Organic food hits Eastern Europe
Bucharest -- When communism crumbled two decades ago, Eastern Europeans were only too delighted to discover the fast-food chains that symbolized the West. But today they increasingly long for organic food.
"The general trend is that more and more organic products are being sold in former Soviet-bloc countries," said Amarjit Sahota, head of the research department of London-based consulting firm Organic Monitor
The Romanian capital recently saw the opening of organic stores named Biofood, or Bio Revolution, and in neighbouring Hungary, organic markets are held countrywide on a regular weekly basis.
In Poland, there are organic corners in almost every supermarket, and in the Bulgarian capital Sofia, the country’s first specialist organic store, which opened last year, now is extending its activities to a neighbouring cafe.
Even Transylvania’s archbishop has converted to pesticide-free food.
"As consumers become more informed about food production, they look for higher quality products," Sahota told AFP.
Romanian newspapers for instance are multiplying reports on organic agriculture and healthy food, with Adevarul, the biggest daily, creating a "green page" dedicated to environmental and organic topics.
"Romanians were fascinated by McDonalds and Coca-Cola after the 1989 Revolution, but today people think more about their health and are starting slowly to come to organic food," said Marian Cioceanu, president of NGO Bio Romania.
But the Eastern European market remains a Tom Thumb compared to Western Europe, with research by Organic Monitor showing 2007 organic food and beverage sales amounting to EUR 60 million in Eastern and Central Europe, compared to EUR 20 billion in Europe as a whole.
In Romania and Bulgaria, for instance, organic food and beverages account for a mere one percent of total food sales, according to Agriculture ministries in both countries.
But growth is steady, with little impact on the sector from the economic crisis.
In Romania, organic food sales in 21 supermarkets owned by French giant Carrefour increased 15- to 20-fold in the first six months of 2009 compared to the same period last year, managing director Andreea Mihai told AFP.
In Poland, customers of online organic shop Ecolive.pl leapt 200 to 300 percent in one year, company official Beata Mioduszewska told AFP.
"Our branch of activity was not at all impacted by the economic crisis even though prices remain a big hurdle for Polish customers," she said.

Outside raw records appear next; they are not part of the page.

Lemma merge_length_bounds_witness :
  length [Scenario.extra6] < length (injects (fst Sample.built))
  /\ 5 <= totalInjects (fst (@mergeMelUpdates Sample.clockwork (Some (fst Sample.built))
                               [Scenario.extra6] (snd Sample.built))) <= 5 + 1.
Proof.
  assert (length [Scenario.extra6] < length (injects (fst Sample.built))) as H1
    by (vm_compute; lia).
  split; [exact H1|].
  exact (@merge_length_bounds Sample.clockwork (fst Sample.built) [Scenario.extra6]
           (snd Sample.built) H1).
Defined.

(** Merging one inject into a document of at least two: the first existing
    inject it matches, in list order, is overwritten by the incoming fields
    and keeps its identifier; everything before and after it, further
    matches included, stays as it was but for the last-modified time. *)
Theorem merge_single_overwrites_first_match `{Platform} (cur : MelData)
    (l1 l2 : list Inject) (ex u : Inject) (e : Env) :
  injects cur = l1 ++ ex :: l2 ->
  1 < length (injects cur) ->
  Forall (fun x => sameInject u x = false) l1 ->
  sameInject u ex = true ->
  let doc := fst (mergeMelUpdates (Some cur) [u] e) in
  let stamp := with_lastModified (Some (timestamp doc)) in
  injects doc
  = map stamp l1
      ++ stamp (with_melId (Some (melId cur)) (with_id (inj_id ex) u))
      :: map stamp l2.
Proof.
  intros Hinj Hlen Hmiss Hhit doc stamp. unfold stamp, doc.
  rewrite (mergeMelUpdates_single cur u e Hlen), Hinj.
  rewrite (mergeInject_hit cur l1 l2 ex u e Hmiss Hhit).
  rewrite updateMelVersion_run. simpl. now rewrite map_app.
Qed.

Lemma merge_single_overwrites_first_match_witness :
  injects (fst Scenario.replacedAll)
    = [] ++ with_lastModified (Some "2025-01-01T00:00:01Z"%string) (Sample.raw 1 "Alpha" "one")
         :: map (with_lastModified (Some "2025-01-01T00:00:01Z"%string))
                [Sample.raw 2 "Alpha" "two"; Sample.raw 3 "Bravo" "three";
                 Sample.raw 4 "Bravo" "four"; Sample.raw 5 "Charlie" "five"]
  /\ 1 < length (injects (fst Scenario.replacedAll))
  /\ map inj_Message
         (injects (fst (@mergeMelUpdates Sample.clockwork (Some (fst Scenario.replacedAll))
                          [Sample.changed3] (snd Scenario.replacedAll))))
     = [Some "three, revised"; Some "two"; Some "three"; Some "four"; Some "five"]%string.
Proof.
  match goal with |- ?A /\ ?B /\ _ => assert A as H1 by reflexivity;
                                      assert B as H2 by (vm_compute; lia) end.
  split; [exact H1|]. split; [exact H2|].
  rewrite (@merge_single_overwrites_first_match Sample.clockwork
             (fst Scenario.replacedAll) _ _ _ Sample.changed3
             (snd Scenario.replacedAll) H1 H2 (Forall_nil _) eq_refl).
  reflexivity.
Defined.

(** An inject that matches nothing is appended at the end, stamped with the
    document's identifier, under its own identifier if it has a non-empty
    one and under a fresh UUID otherwise; the inject count goes up by one. *)
Theorem merge_single_appends_unmatched `{Platform} (cur : MelData) (u : Inject)
    (e : Env) :
  1 < length (injects cur) ->
  Forall (fun x => sameInject u x = false) (injects cur) ->
  let doc := fst (mergeMelUpdates (Some cur) [u] e) in
  let stamp := with_lastModified (Some (timestamp doc)) in
  let newId := if truthy (inj_id u) then inj_id u else Some (uuid_of (uuidsDrawn e)) in
  injects doc
  = map stamp (injects cur) ++ [stamp (with_melId (Some (melId cur)) (with_id newId u))]
  /\ totalInjects doc = S (length (injects cur)).
Proof.
  intros Hlen Hmiss doc stamp newId. unfold stamp, doc.
  rewrite (mergeMelUpdates_single cur u e Hlen), updateMelVersion_run. simpl.
  rewrite (mergeInject_miss cur _ u e Hmiss), map_app, length_app. simpl.
  split; [|lia].
  assert (Some (fst (orRandomUUID (inj_id u) e)) = newId) as ->; [|reflexivity].
  unfold newId. destruct (truthy (inj_id u)) eqn:Ht.
  - now apply orRandomUUID_truthy.
  - now rewrite orRandomUUID_falsy.
Qed.

Lemma merge_single_appends_unmatched_witness :
  1 < length (injects (fst Sample.built))
  /\ Forall (fun x => sameInject Scenario.extra6 x = false) (injects (fst Sample.built))
  /\ totalInjects (fst (@mergeMelUpdates Sample.clockwork (Some (fst Sample.built))
                          [Scenario.extra6] (snd Sample.built))) = 6.
Proof.
  assert (1 < length (injects (fst Sample.built))) as H1 by (vm_compute; lia).
  assert (Forall (fun x => sameInject Scenario.extra6 x = false)
                 (injects (fst Sample.built))) as H2
    by (vm_compute; repeat constructor).
  split; [exact H1|]. split; [exact H2|].
  exact (proj2 (@merge_single_appends_unmatched Sample.clockwork (fst Sample.built)
                  Scenario.extra6 (snd Sample.built) H1 H2)).
Defined.

(** Injects without identifier match each other: [undefined === undefined].
    When the first inject of the document has no identifier, an incoming
    inject without identifier overwrites it, whatever their numbers, and the
    entry is left without identifier. *)
Theorem merge_without_ids_hits_first `{Platform} (cur : MelData) (x u : Inject)
    (rest : list Inject) (e : Env) :
  injects cur = x :: rest ->
  rest <> [] ->
  inj_id x = None ->
  inj_id u = None ->
  let doc := fst (mergeMelUpdates (Some cur) [u] e) in
  let stamp := with_lastModified (Some (timestamp doc)) in
  injects doc = stamp (with_melId (Some (melId cur)) u) :: map stamp rest.
Proof.
  intros Hinj Hrest Hx Hu doc stamp. unfold stamp, doc.
  assert (1 < length (injects cur)) as Hlen
    by (rewrite Hinj; destruct rest; [contradiction | simpl; lia]).
  assert (sameInject u x = true) as Hhit by (unfold sameInject; now rewrite Hx, Hu).
  rewrite (mergeMelUpdates_single cur u e Hlen), Hinj.
  rewrite (mergeInject_hit cur [] rest x u e (Forall_nil _) Hhit).
  rewrite updateMelVersion_run. simpl. rewrite Hx.
  assert (with_id None u = u) as -> by (destruct u; simpl in *; now subst).
  reflexivity.
Qed.
Definition ensureExtendedAnalysisData (result : GeminiAnalysisResult)
    : GeminiAnalysisResult :=
  let baseFields :=
    match fieldConfidences result with
    | Some (f :: fs) => clampField <$> (f :: fs)
    | _ => buildDefaultFieldConfidences result
    end in
  let synchronizedFields := synchronizeField result <$> baseFields in
  let avg :=
    if bool_decide (0 < length synchronizedFields)
    then Js.Number_toFixed2
           (Js.div_count (sumConfidence synchronizedFields) (length synchronizedFields))
    else clampConfidence (averageConfidence result) in
  let average :=
    match averageConfidence result with
    | Some n => Js.Number_toFixed2 n
    | None => avg
    end in
  {| isInvoice := isInvoice result;
     isOrderConfirmation := isOrderConfirmation result;
     isEmailBody := isEmailBody result;
     documentDate := documentDate result;
     textContent := textContent result;
     vendor := vendor result;
     totalAmount := totalAmount result;
     vatAmount := vatAmount result;
     invoiceNumber := invoiceNumber result;
     invoiceType := invoiceType result;
     taxCategory := taxCategory result;
     averageConfidence := Some average;
     fieldConfidences := Some synchronizedFields;
     warnings := Some (deriveDefaultWarnings result average);
     suggestedStorageLocationId :=
       match suggestedStorageLocationId result with
       | Some s => if Js.truthy_string s then Some s else Some DEFAULT_DIGITAL_STORAGE_ID
       | None => Some DEFAULT_DIGITAL_STORAGE_ID
       end;
     pageCount := pageCount result |}.

(** A confidence as the normaliser is meant to hand it out: an integer
    from 10 to 100. *)
Definition clamped (n : Js.number) : Prop :=
  ∃ z : Z, n = Js.num z ∧ (10 ≤ z ≤ 100)%Z.

End Gemini.

(* ===================================================================== *)
(** ** The server-side document store *)
(* ===================================================================== *)

Module DocumentStore.
Import Types.

Inductive DocumentType : Type :=
| Rechnung | Angebot | Bestellbestaetigung | Unbekannt.
(** * Emotion classification notebook: a shallow embedding

    The repository is one Jupyter notebook, [enhanced_nlp_dataset-2.ipynb],
    with four code cells:

    - cell 1 loads [nlp_dataset.csv] and cleans the [Comment] column with
      [preprocess_text];
    - cell 2 turns the cleaned text into a TF-IDF matrix;
    - cell 3 splits the data and fits a Naive Bayes and a linear SVM model;
    - cell 4 scores both models on the test split and prints two lines.

    The notebook's own code ([preprocess_text] and the four cells) is
    embedded as written.  What it calls in pandas and scikit-learn is not
    part of the repository: those calls are operations of an interface
    ([Sklearn], [file_state]) and the few facts about them that a statement
    rests on are laws of that interface ([SklearnLaws]), each a hypothesis
    of the theorem that uses it.

    What is modelled of a run: the exception it ends with or the variables
    it binds, the lines [print] writes to standard output, and the library
    calls it makes.  Not modelled: warnings a library sends to standard
    error, the value Jupyter shows under a cell that ends in an expression
    (cell 3 ends with the fitted SVM), floating-point arithmetic (a float is
    an abstract value of the interface), and text outside Latin-1. *)

From Stdlib Require Import Ascii String NArith QArith Qround.
From stdpp Require Import gmap strings list.

(** ** Python's [str] built-ins

    A Python string is modelled as a Rocq [string] whose characters are the
    code points 0..255 (ASCII and Latin-1).  On that range every built-in
    below is total and closed: [str.lower] never leaves it. *)
Module Py.

Definition code (c : ascii) : N := N_of_ascii c.

Definition in_range (lo hi : N) (c : ascii) : bool :=
  ((lo <=? code c) && (code c <=? hi))%N.

(** [c.isupper()]: A-Z, and the Latin-1 capitals U+00C0..U+00DE without the
    multiplication sign U+00D7. *)
Definition isupper (c : ascii) : bool :=
  in_range 65 90 c || (in_range 192 222 c && negb (code c =? 215)%N).

(** One character of [str.lower]: every capital of the range has its small
    letter 32 code points above it. *)
Definition lower_char (c : ascii) : ascii :=
  if isupper c then ascii_of_N (code c + 32) else c.

(** [s.lower()] *)
Fixpoint lower (s : string) : string :=
  match s with
  | EmptyString => EmptyString
  | String c s' => String (lower_char c) (lower s')
  end.

(** [c.isspace()]: tab, LF, VT, FF, CR, the separators U+001C..U+001F, the
    space, NEL (U+0085) and the no-break space (U+00A0). *)
Definition isspace (c : ascii) : bool :=
  in_range 9 13 c || in_range 28 32 c || (code c =? 133)%N || (code c =? 160)%N.

(** [string.punctuation], the 32 ASCII punctuation characters
    (code 34 is the double quote). *)
Definition punctuation : string :=
  String "!" (String (ascii_of_N 34) "#$%&'()*+,-./:;<=>?@[\]^_`{|}~").

(** A translation table is a dict from characters to [Some d] (replace by
    [d]) or [None] (delete). *)
Abbreviation table := (gmap ascii (option ascii)).

Fixpoint zip (x y : string) : list (ascii * option ascii) :=
  match x, y with
  | String a x', String b y' => (a, Some b) :: zip x' y'
  | _, _ => []
  end.

(** [str.maketrans(x, y, z)], for [x] and [y] of one length: characters of
    [x] go to the characters of [y] at the same place, characters of [z] are
    deleted.  A later entry of the dict replaces an earlier one, and [z] is
    written last. *)
Definition maketrans (x y z : string) : table :=
  list_to_map (((fun c => (c, None)) <$> list_ascii_of_string z) ++ rev (zip x y)).

(** [s.translate(t)]: characters without an entry are kept. *)
Fixpoint translate (t : table) (s : string) : string :=
  match s with
  | EmptyString => EmptyString
  | String c s' =>
      match t !! c with
      | Some None => translate t s'
      | Some (Some d) => String d (translate t s')
      | None => String c (translate t s')
      end
  end.

(** [s.split()] with no separator: the maximal runs of characters that are
    not whitespace, in order; [word] is the run read so far. *)
Fixpoint split_from (word s : string) : list string :=
  match s with
  | EmptyString => if decide (word = "") then [] else [word]
  | String c s' =>
      if isspace c
      then (if decide (word = "") then split_from "" s'
            else word :: split_from "" s')
      else split_from (word +:+ String c "") s'
  end.

Definition split (s : string) : list string := split_from "" s.

(** [sep.join(words)] *)
Definition join (sep : string) (words : list string) : string :=
  String.concat sep words.

(** The characters of a string, for statements about "every character". *)
Definition chars (s : string) : list ascii := list_ascii_of_string s.

(** A word: not empty, and no whitespace in it. *)
Definition word (w : string) : Prop :=
  w ≠ "" ∧ Forall (fun c => isspace c = false) (chars w).

End Py.

(** ** Cell 1: [preprocess_text] *)
Section Preprocess.

(** scikit-learn's frozenset of English stop words, imported by cell 1. *)
Variable ENGLISH_STOP_WORDS : gset string.

Definition preprocess_text (text : string) : string :=
  let text := Py.lower text in
  let text := Py.translate (Py.maketrans "" "" Py.punctuation) text in
  let tokens := Py.split text in
  let tokens := filter (fun word => word ∉ ENGLISH_STOP_WORDS) tokens in
  Py.join " " tokens.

Extra costs are due to the lack of processing facilities in these countries, meaning a long journey between the producer and the consumer.
Organic products in Poland can cost between 30 percent — for fruits and vegetables — to 300 percent — for eggs, cheese — more than industrial equivalents. In Bulgaria, differences ranges between 30-50 percent more.
In Romania, where the average monthly salary is EUR 325, one litre of organic apple juice is twice the price of regular juice, or EUR 3.3 instead of EUR 1.2 to 1.7.
"Central and Eastern European countries have large amounts of organic farmland that produce raw materials such as cereals, organic fruits and vegetables.
"But the finished products — biscuits, dairy products, breakfast cereals — are all processed in Western Europe," said Sahota, and have to be transported back to organic stores in Eastern Europe.
"It’s not very ecological in terms of the carbon footprint," he added.
Romanian farmer Aurel Petrus, for instance, is a pioneer in organic farming.
Aged 49, he produces organic wheat, corn, sunflowers, hay and malt on 1,300 hectares in the village of Stefan Cel Mare, 100 kilometres east of the capital.
Business is profitable, with a revenue of around EUR 500,000 in 2008 and 18 fulltime staff as well as seasonal workers.
But most of the crops have to be exported to Austria and Germany due to a lack of organic processing facilities in Romania.
"Under former dictator Ceauscescu, state farms used a lot of pesticides and chemical fertilizers but there were no funds for village cooperatives," he told AFP.
"The lack of funding helped us in a sense because the land did not receive any chemical substances for years, which enables us today to be certified for organic farming."
Though he does not receive European Union subsidies for organic farming — the Romanian government failed to present a distribution mechanism acceptable to the EU — Petrus is convinced the "future is organic," as stated on a sticker in his office.
Likewise for Mihai and Mariana Huzu in Plevna village, east of Bucharest.
With the support of French organisation Ecolife bio, this year they began producing organic tomatoes, aubergines, basil and "gogosari," a Romanian variety of red pepper, in the backyard of their country house.
Mihai, 41, built his own small greenhouse and put a donkey to use to help plough the field.
"Organic farming is a lot of work but we live better than with our former jobs. We are happier," said the former village shoe-shop employee. Her husband was a construction worker.
Each week, a small van from Ecolife bio collects their vegetables for supermarkets in Bucharest or direct sale to customers.
"We have about 100 customers who come two evenings a week to our head office to get their organic vegetables. Most are doctors or families with children who believe it is important to eat organic food," said Gilles Caillaud, a founder of Ecolife bio.
He believes the future will see an increasing number of eastern Europeans switching to organic.